You decide if ‘Nancy’ should grace The Spokesman-Review’s comics page

When a cartoonist named Guy Gilchrist wrapped up his run writing “Nancy” in early 2018, it didn’t end well.

Or, rather, it ended too well, with a “happily ever after” and all of the characters holding hands as they skipped into a heart-shaped sunset to the tune of the Beach Boys’ “Wouldn’t It Be Nice.”

It should’ve ended with a punch line after three or four panels, each one simple but strange, and all three together amounting to something ineffable but apt and, most of all, funny.

It’s not me saying that. It’s a person who calls herself Olivia Jaimes.

That’s the “nom de toon” of the mysterious cartoonist who took over for Gilchrist as the “Nancy” cartoonist but who declined to say who she was.

“I went back and I looked at the end of Guy Gilchrist’s run,” she told Vulture last year. “Nancy as a character had drifted from where I envision her, in that the Nancy I know and love is a total jerk and also gluttonous and also has big feelings and voraciously consumes her world.”

So when Jaimes had her turn inking the by-then nearly 90-year-old schoolgirl with a red bow permanently fixed in her black hair, she got back to what she thought made “Nancy” great.

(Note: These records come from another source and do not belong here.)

(* ===== verification/GoUrl.v ===== *)
(** * GoUrl: the part of Go's [net/url] and [net] that the program uses

    [url.Parse] up to the fields [Scheme], [Host] and [Opaque], [Hostname],
    [net.ParseIP], [IPNet.Contains] and [net.SplitHostPort], following the
    library's algorithms.  An error is [None] where no caller looks at its
    text. *)
From S2P Require Import Prelude GoStr.

#[global] Open Scope Z_scope.
#[global] Open Scope go_scope.

(** ** [url.Parse] *)

Record URL := mkURL { Scheme : gostring; Host : gostring; Opaque : gostring; Path : gostring }.

Definition ascii_letter (c : ascii) : bool := ascii_lower c || ascii_upper c.

(** [getScheme]: the scheme, if any, and the rest. *)
Fixpoint getScheme_loop (first : bool) (acc rest whole : gostring) : option (gostring * gostring) :=
  match rest with
  | [] => Some ([], whole)
  | c :: rest' =>
    if ascii_letter c then getScheme_loop false (acc ++ [c]) rest' whole
    else if ascii_digit c || bool_decide (c ∈ ("+-." : gostring)) then
      if first then Some ([], whole) else getScheme_loop false (acc ++ [c]) rest' whole
    else if bool_decide (c = ":"%char) then
      if first then None else Some (acc, rest')
    else Some ([], whole)
  end.

Definition getScheme (rawURL : gostring) : option (gostring * gostring) :=
  getScheme_loop true [] rawURL rawURL.

Definition is_hex (c : ascii) : bool := ascii_digit c || in_range 97 102 c || in_range 65 70 c.
Definition unhex (c : ascii) : Z :=
  if ascii_digit c then byte_val c - 48
  else if in_range 97 102 c then byte_val c - 87
  else if in_range 65 70 c then byte_val c - 55 else 0.

(** The digit of a value below sixteen, in lower case. *)
Definition hex_digit (d : Z) : ascii := if d <? 10 then byte_of (48 + d) else byte_of (87 + d).

Lemma hex_digit_spec d : 0 <= d < 16 -> is_hex (hex_digit d) = true /\ unhex (hex_digit d) = d.
Proof.
  intros H. assert (d = 0 \/ d = 1 \/ d = 2 \/ d = 3 \/ d = 4 \/ d = 5 \/ d = 6 \/ d = 7 \/ d = 8 \/ d = 9 \/
    d = 10 \/ d = 11 \/ d = 12 \/ d = 13 \/ d = 14 \/ d = 15) as Hd by lia.
  repeat (destruct Hd as [-> | Hd]; [by vm_compute|]). subst. by vm_compute.
Qed.

Inductive url_mode := encodePath | encodeHost | encodeZone | encodeUserPassword | encodeFragment.

(** The bytes that may stand for themselves in a host. *)
Definition host_plain (c : ascii) : bool :=
  ascii_letter c || ascii_digit c ||
  bool_decide (c ∈ ("!$&'()*+,;=:[]<>-_.~" : gostring)) || bool_decide (c = dquote).

(** [unescape]: percent-decoding with the checks of the mode. *)
Fixpoint unescape (mode : url_mode) (s : gostring) : option gostring :=
  match s with
  | [] => Some []
  | c :: s1 =>
    if bool_decide (c = "%"%char) then
      match s1 with
      | a :: b :: s2 =>
        if negb (is_hex a && is_hex b) then None
        else
          let v := unhex a * 16 + unhex b in
          let bad :=
            match mode with
            | encodeHost => (unhex a <? 8) && negb (eqs [c; a; b] "%25")
            | encodeZone =>
              negb (eqs [c; a; b] "%25") && negb (v =? 32) && (v <? 128) && negb (host_plain (byte_of v))
            | _ => false
            end in
          if bad then None
          else match unescape mode s2 with Some r => Some (byte_of v :: r) | None => None end
      | _ => None
      end
    else
      match mode with
      | encodeHost | encodeZone =>
        if (byte_val c <? 128) && negb (host_plain c) then None
        else match unescape mode s1 with Some r => Some (c :: r) | None => None end
      | _ => match unescape mode s1 with Some r => Some (c :: r) | None => None end
      end
  end.

Definition validOptionalPort (port : gostring) : bool :=
  match port with
  | [] => true
  | c :: ds => bool_decide (c = ":"%char) && all_digits ds
  end.

Definition validUserinfo (s : gostring) : bool :=
  forallb (fun c => ascii_letter c || ascii_digit c ||
                    bool_decide (c ∈ ("-._:~!$&'()*+,;=%@" : gostring))) s.

Definition parseHost (host : gostring) : option gostring :=
  if HasPrefix host "[" then
    match LastIndexByte host "]"%char with
    | None => None
    | Some i =>
      if negb (validOptionalPort (drop (S i) host)) then None
      else
        match Index (take i host) "%25" with
        | Some zone =>
          match unescape encodeHost (take zone host), unescape encodeZone (drop zone (take i host)),
                unescape encodeHost (drop i host) with
          | Some h1, Some h2, Some h3 => Some (h1 ++ h2 ++ h3)
          | _, _, _ => None
          end
        | None => unescape encodeHost host
        end
    end
  else
    match LastIndexByte host ":"%char with
    | Some i => if validOptionalPort (drop i host) then unescape encodeHost host else None
    | None => unescape encodeHost host
    end.

Definition parseAuthority (authority : gostring) : option gostring :=
  match LastIndexByte authority "@"%char with
  | None => parseHost authority
  | Some i =>
    match parseHost (drop (S i) authority) with
    | None => None
    | Some host =>
      let userinfo := take i authority in
      if negb (validUserinfo userinfo) then None
      else
        let '(username, password, _) := Cut userinfo ":"%char in
        match unescape encodeUserPassword username, unescape encodeUserPassword password with
        | Some _, Some _ => Some host
        | _, _ => None
        end
    end
  end.

Definition ctl_byte (c : ascii) : bool := (byte_val c <? 32) || (byte_val c =? 127).

(** The text before a '?' that opens the query. *)
Definition cut_query (rest : gostring) : gostring := (Cut rest "?"%char).1.1.

Definition ParseNoFragment (rawURL : gostring) : option URL :=
  if existsb ctl_byte rawURL then None
  else if eqs rawURL "*" then Some (mkURL [] [] [] "*")
  else
    match getScheme rawURL with
    | None => None
    | Some (scheme, rest) =>
      let scheme := map lower_byte scheme in
      let rest := cut_query rest in
      let hierarchical :=
        let authority_form :=
          (negb (eqs scheme []) || negb (HasPrefix rest "///")) && HasPrefix rest "//" in
        let host_path :=
          if authority_form then
            let authority := drop 2 rest in
            match IndexByte authority "/"%char with
            | Some i =>
              match parseAuthority (take i authority) with
              | Some h => Some (h, drop i authority) | None => None
              end
            | None => match parseAuthority authority with Some h => Some (h, []) | None => None end
            end
          else Some ([], rest) in
        match host_path with
        | None => None
        | Some (h, path) =>
          match unescape encodePath path with
          | Some p => Some (mkURL scheme h [] p)
          | None => None
          end
        end in
      if negb (HasPrefix rest "/") then
        if negb (eqs scheme []) then Some (mkURL scheme [] rest [])
        else if ContainsByte (Cut rest "/"%char).1.1 ":"%char then None
        else hierarchical
      else hierarchical
    end.

Definition Parse (rawURL : gostring) : option URL :=
  let '(u, frag, _) := Cut rawURL "#"%char in
  match ParseNoFragment u with
  | None => None
  | Some url =>
    match unescape encodeFragment frag with
    | Some _ => Some url
    | None => None
    end
  end.

(** [URL.Hostname]: the host without its port and without the brackets of an
    IPv6 literal. *)
Definition Hostname (u : URL) : gostring :=
  let host := Host u in
  let host :=
    match LastIndexByte host ":"%char with
    | Some colon => if validOptionalPort (drop colon host) then take colon host else host
    | None => host
    end in
  if HasPrefix host "[" && HasSuffix host "]" then take (length host - 2) (drop 1 host) else host.

(** ** [net.ParseIP]

    An address is its bytes: four for IPv4 and sixteen for IPv6, as [netip]
    parses them; [net.ParseIP] returns the sixteen-byte form. *)

Definition parse_dec_octet (s : gostring) : option Z :=
  let v := digits_val s in
  if all_digits s && negb (eqs s []) && (length s <=? 3)%nat && (v <=? 255) &&
     negb ((1 <? length s)%nat && HasPrefix s "0")
  then Some v else None.

Definition parse_ipv4 (s : gostring) : option gostring :=
  match Split s "."%char with
  | [a; b; c; d] =>
    match parse_dec_octet a, parse_dec_octet b, parse_dec_octet c, parse_dec_octet d with
    | Some a, Some b, Some c, Some d => Some [byte_of a; byte_of b; byte_of c; byte_of d]
    | _, _, _, _ => None
    end
  | _ => None
  end.

(** The leading hexadecimal digits of a string. *)
Fixpoint span_hex (s : gostring) : gostring * gostring :=
  match s with
  | c :: s' => if is_hex c then let '(d, r) := span_hex s' in (c :: d, r) else ([], s)
  | [] => ([], [])
  end.

Definition hex_num (s : gostring) : Z := fold_left (fun acc c => acc * 16 + unhex c) s 0.

(** The loop over the groups: [acc] holds the bytes read so far and [ell] the
    position of the "::"; at most eight groups are read. *)
Fixpoint parse_ipv6_groups (fuel : nat) (acc : gostring) (ell : option nat) (s : gostring)
  : option (gostring * option nat * gostring) :=
  match fuel with
  | O => Some (acc, ell, s)
  | S f =>
    if (16 <=? length acc)%nat then Some (acc, ell, s)
    else
      let '(d, r) := span_hex s in
      if (4 <? length d)%nat then None
      else if eqs d [] then None
      else
        match r with
        | c :: _ =>
          if bool_decide (c = "."%char) then
            (* an IPv4 tail *)
            if (negb (bool_decide (ell <> None)) && negb (length acc =? 12)%nat) || (12 <? length acc)%nat
            then None
            else match parse_ipv4 s with
                 | Some v4 => Some (acc ++ v4, ell, [])
                 | None => None
                 end
          else
            let acc := acc ++ be_fixed 2 (hex_num d) in
            if negb (bool_decide (c = ":"%char)) then None
            else
              match r with
              | _ :: c2 :: r2 =>
                if bool_decide (c2 = ":"%char) then
                  match ell with
                  | Some _ => None
                  | None =>
                    match r2 with
                    | [] => Some (acc, Some (length acc), [])
                    | _ => parse_ipv6_groups f acc (Some (length acc)) r2
                    end
                  end
                else parse_ipv6_groups f acc ell (c2 :: r2)
              | _ => None
              end
        | [] => Some (acc ++ be_fixed 2 (hex_num d), ell, [])
        end
  end.

Definition parse_ipv6 (s : gostring) : option gostring :=
  if ContainsByte s "%"%char then None
  else
    let start :=
      if HasPrefix s "::" then (Some 0%nat, drop 2 s) else (None, s) in
    let '(ell, s) := start in
    let r := match ell, s with
             | Some _, [] => Some ([], ell, [])
             | _, _ => parse_ipv6_groups 9 [] ell s
             end in
    match r with
    | Some (acc, ell, []) =>
      if (length acc <? 16)%nat then
        match ell with
        | None => None
        | Some e => Some (take e acc ++ replicate (16 - length acc) (byte_of 0) ++ drop e acc)
        end
      else match ell with None => Some acc | Some _ => None end
    | _ => None
    end.

Definition v4InV6Prefix : gostring := replicate 10 (byte_of 0) ++ [byte_of 255; byte_of 255].

(** [net.ParseIP]: the first of '.' and ':' decides the family. *)
Definition ParseIP (s : gostring) : option gostring :=
  match IndexAny s ".:" with
  | None => None
  | Some i =>
    if bool_decide (s !! i = Some "."%char)
    then (fun v4 => v4InV6Prefix ++ v4) <$> parse_ipv4 s
    else parse_ipv6 s
  end.

(** [IP.To4]. *)
Definition To4 (ip : gostring) : option gostring :=
  if (length ip =? 4)%nat then Some ip
  else if (length ip =? 16)%nat && eqs (take 12 ip) v4InV6Prefix then Some (drop 12 ip)
  else None.

(** A network: its base address, of 4 or 16 bytes, and the bits of the prefix. *)
Record IPNet := mkIPNet { net_base : gostring; net_bits : Z }.

Definition same_prefix (bits : Z) (a b : gostring) : bool :=
  let shift := 8 * Z.of_nat (length a) - bits in
  Z.shiftr (be_val a) shift =? Z.shiftr (be_val b) shift.

(** [IPNet.Contains]. *)
Definition Contains (n : IPNet) (ip : gostring) : bool :=
  let x := default ip (To4 ip) in
  (length x =? length (net_base n))%nat && same_prefix (net_bits n) (net_base n) x.

(** ** [net.SplitHostPort] *)

Definition SplitHostPort (hostport : gostring) : option (gostring * gostring) :=
  match LastIndexByte hostport ":"%char with
  | None => None
  | Some i =>
    if HasPrefix hostport "[" then
      match IndexByte hostport "]"%char with
      | None => None
      | Some e =>
        if (S e =? length hostport)%nat then None
        else if negb (S e =? i)%nat then None
        else
          let host := take (e - 1) (drop 1 hostport) in
          if ContainsByte (drop 1 hostport) "["%char then None
          else if ContainsByte (drop (S e) hostport) "]"%char then None
          else Some (host, drop (S i) hostport)
      end
    else
      let host := take i hostport in
      if ContainsByte host ":"%char then None
      else if ContainsByte hostport "["%char then None
      else if ContainsByte hostport "]"%char then None
      else Some (host, drop (S i) hostport)
  end.

Example parse_url_1 :
  Parse "HTTPS://user:pw@Example.com:8443/a%20b?q#f" =
  Some (mkURL "https" "Example.com:8443" [] "/a b").
Proof. vm_compute. reflexivity. Qed.

Example parse_ip_1 :
  ParseIP "fe80::1" = Some (map byte_of [254;128;0;0;0;0;0;0;0;0;0;0;0;0;0;1]) /\
  ParseIP "::ffff:10.0.0.1" = ParseIP "10.0.0.1" /\ ParseIP "1.2.3" = None /\ ParseIP "1:2" = None.
Proof. vm_compute. done. Qed.

Example split_host_port_1 :
  SplitHostPort "[::1]:80" = Some ("::1", "80") /\ SplitHostPort "1.2.3.4:5" = Some ("1.2.3.4", "5") /\
  SplitHostPort "1.2.3.4" = None.
Proof. vm_compute. done. Qed.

She had an observer remarking on her protagonist as she ate lunch in four simple, cutting panels.

“That Nancy, she’s such a sweet girl,” the observer notes. “Also a salt girl. And she doesn’t shy away from that butter, either. Wow, she is going IN on that cornbread.”

Ta-da, “Nancy” was back.

Or so said the internet commenters.

Some of them, anyway.

The reviews were mixed. Some thought it was a hilarious return to form. One wondered, “What fresh hell is this?”

Passions were high because “Nancy” has amassed a loyal cult following that includes a number of well-known cartoonists and many, many more regular fans. The strip is even the subject of a book-length treatise that purports to show that “(e)verything … you need to know about reading, making, and understanding comics can be found in a single Nancy strip by Ernie Bushmiller from August 8, 1959.”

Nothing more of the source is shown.